Yes, but: He had this to say about AI companies' seemingly never-ending fundraising:
There are very few people who really understand even prompt engineering, making these models do what you want them to do, making it do it reliably at scale.… This requires a lot of tacit knowledge that doesn't exist in the … wider engineering community right now. It's not yet commoditized.
So, these people are expensive and all their salaries got inflated because OpenAI started paying them a lot, and paid them through equity when they used to be valued at like $15 [billion] to $20 billion.

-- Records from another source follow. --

(** C10.  When exactly one persisted record exists for a plant, the
    history node returns has_history = true, an empty trends map and a
    time span of 1 day. *)
Theorem single_record_history
    (db : Database) (plant : string) (limit : nat) (row : PlantAnalysis) :
  session_local db = true -> read_fault db = None -> close_fault db = None ->
  rows_of db plant = [row] -> (0 < limit)%nat ->
  exists h stats,
    history db plant limit = Return h
    /\ has_history h = true
    /\ trends h = ∅
    /\ summary h = SummaryOf stats
    /\ time_span_days stats = 1
    /\ total_analyses stats = 1%nat.
Proof.
  intros Hs Hr Hc Hrows Hl.
  rewrite (history_on_window db plant limit [row] Hs Hc
             (fetch_single db plant limit row Hr Hrows Hl)).
  eexists _, _. split; [reflexivity|].
  repeat split.
Qed.

Lemma single_record_history_witness :
  exists h stats,
    history (healthy three_days) "mint-007" 10 = Return h
    /\ has_history h = true
    /\ trends h = ∅
    /\ summary h = SummaryOf stats
    /\ time_span_days stats = 1
    /\ total_analyses stats = 1%nat.
Proof.
  apply (single_record_history (healthy three_days) "mint-007" 10
           (reading_row 2 "mint-007" (1 * day + 60) 40 900 19 "ALERT"));
    reflexivity || lia.
Defined.

(** ** The history node inside the pipeline *)

(** The handler of [history] writes its record exactly when the body
    raises. *)
Lemma history_errors_on_window (db : Database) (plant : string) (limit : nat)
    (analyses : list PlantAnalysis) :
  session_local db = true -> close_fault db = None ->
  fetch_recent db plant limit = Return analyses ->
  history_errors db plant limit = [].
Proof.
  intros Hs Hc Hf. unfold history_errors, history_body, get_db, try_finally, db_close.
  rewrite Hs, Hc, Hf. cbn. now destruct analyses.
Qed.

Lemma run_nodes_history (plants : Catalog) (db : Database) (data : SensorData)
    (state : State) (log : list string) :
  run_nodes plants db data = (Return state, log) ->
  exists h, history db (plant_id data) 10 = Return h
    /\ metadata state !! "history" = Some (HistoryOf h)
    /\ log = history_errors db (plant_id data) 10.
Proof.
  unfold run_nodes.
  destruct (soil_moisture plants _ _); [|discriminate].
  destruct (temperature plants _ _); [|discriminate].
  destruct (light plants _ _); [|discriminate].
  destruct (history_returns db (plant_id data) 10) as [h Hh]. rewrite Hh.
  intros [= <- <-]. exists h. split; [reflexivity|].
  split; [|reflexivity]. cbn. apply lookup_insert_eq.
Qed.

(** When the plant type resolves, the nodes reach their end; the state
    holds the result of the history node and the log what that node
    wrote. *)
Lemma run_nodes_returns (plants : Catalog) (db : Database) (data : SensorData)
    (entry : Plant) :
  load_plant_data plants (plant_type data) = Return entry ->
  exists state h,
    run_nodes plants db data = (Return state, history_errors db (plant_id data) 10)
    /\ history db (plant_id data) 10 = Return h
    /\ metadata state !! "history" = Some (HistoryOf h).
Proof.
  intros Hload.
  destruct (history_returns db (plant_id data) 10) as [h Hh].
  unfold run_nodes, soil_moisture, temperature, light.
  rewrite Hload. cbn [mbind outcome_bind]. rewrite Hh.
  eexists _, h. split; [reflexivity|]. split; [reflexivity|].
  cbn. apply lookup_insert_eq.
Qed.

(** ** The order of the query *)

Lemma insert_desc_perm (r : PlantAnalysis) (l : list PlantAnalysis) :
  Permutation (insert_desc r l) (r :: l).
Proof.
  induction l as [|x l IH]; cbn; [reflexivity|].
  destruct (pa_timestamp x <? pa_timestamp r); [reflexivity|].
  rewrite IH. apply perm_swap.
Qed.

Lemma order_by_timestamp_desc_perm (l : list PlantAnalysis) :
  Permutation (order_by_timestamp_desc l) l.
Proof.
  unfold order_by_timestamp_desc. induction l as [|x l IH]; cbn; [reflexivity|].
  rewrite insert_desc_perm. now rewrite IH.
Qed.

Lemma insert_desc_sorted (r : PlantAnalysis) (l : list PlantAnalysis) :
  newest_first l -> newest_first (insert_desc r l).
Proof.
  unfold newest_first. induction l as [|x l IH]; intros Hs; cbn.
  - repeat constructor.
  - inversion Hs as [|? ? Hl Hx]; subst.
    destruct (pa_timestamp x <? pa_timestamp r) eqn:E.
    + apply Z.ltb_lt in E. constructor; [exact Hs|].
      constructor; [lia|].
      eapply Forall_impl; [exact Hx|]. cbn. intros y Hy. lia.
    + apply Z.ltb_ge in E. constructor; [now apply IH|].
      rewrite (insert_desc_perm r l). constructor; [lia | exact Hx].
Qed.

Lemma order_by_timestamp_desc_sorted (l : list PlantAnalysis) :
  newest_first (order_by_timestamp_desc l).
Proof.
  unfold order_by_timestamp_desc. induction l as [|x l IH]; cbn.
  - constructor.
  - now apply insert_desc_sorted.
Qed.

(** With distinct timestamps the head of the window is the one record
    that is more recent than all the others. *)
Lemma newest_is_latest (db : Database) (plant : string) (limit : nat)
    (newest : PlantAnalysis) (older : list PlantAnalysis) :
  NoDup (map pa_timestamp (rows_of db plant)) ->
  fetch_recent db plant limit = Return (newest :: older) ->
  Forall (fun o => pa_timestamp o < pa_timestamp newest) older.
Proof.
  unfold fetch_recent. intros Hnd. destruct (read_fault db); [discriminate|].
  intros [= H]. fold (rows_of db plant) in H.
  pose proof (order_by_timestamp_desc_perm (rows_of db plant)) as Hperm.
  pose proof (order_by_timestamp_desc_sorted (rows_of db plant)) as Hsorted.
  apply (Permutation_map pa_timestamp) in Hperm.
  rewrite <- Hperm in Hnd. clear Hperm.
  rewrite <- (firstn_skipn limit (order_by_timestamp_desc (rows_of db plant)))
    in Hsorted, Hnd.
  rewrite H in Hsorted, Hnd. cbn in Hsorted, Hnd.
  inversion Hsorted as [|? ? _ Hle]; subst.
  apply NoDup_cons in Hnd as [Hnotin _].
  apply Forall_app in Hle as [Hle _].
  apply Forall_forall. intros o Ho.
  rewrite Forall_forall in Hle. specialize (Hle o Ho). cbn in Hle.
  assert (Hne : pa_timestamp o <> pa_timestamp newest).
  { intros E. apply Hnotin. rewrite <- E, map_app.
    apply elem_of_app. left. apply list_elem_of_In, in_map.
    now apply list_elem_of_In. }
  lia.
Qed.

But now that they're valued more close to $100 billion, their salaries are all like 5x, 6x what they used to be. Now that becomes their market value, and now when other companies try to compete with OpenAI for talent, they're also willing to pay that much.
So is Perplexity playing this game?
I try not to.… At least go for talent that wants to work at earlier-stage companies and not like just optimizing for money, but in general, at some point … you do need to hire very good, talented people.…
So that's why you do need to raise more money to pay people really well, or to have a high-enough valuation that, like, you don't need to dilute their entire option pool just to hire one or two people.…
And this the other argument of building a big cluster — and so [graphic processing units] are expensive.… Out of the $6 billion Musk was raising — and he's already committing to spend $10 billion on Oracle — he's committing more than the amount he's even raising. That's a trend.… There are many startups where they raised $70 million but they committed like $300 million.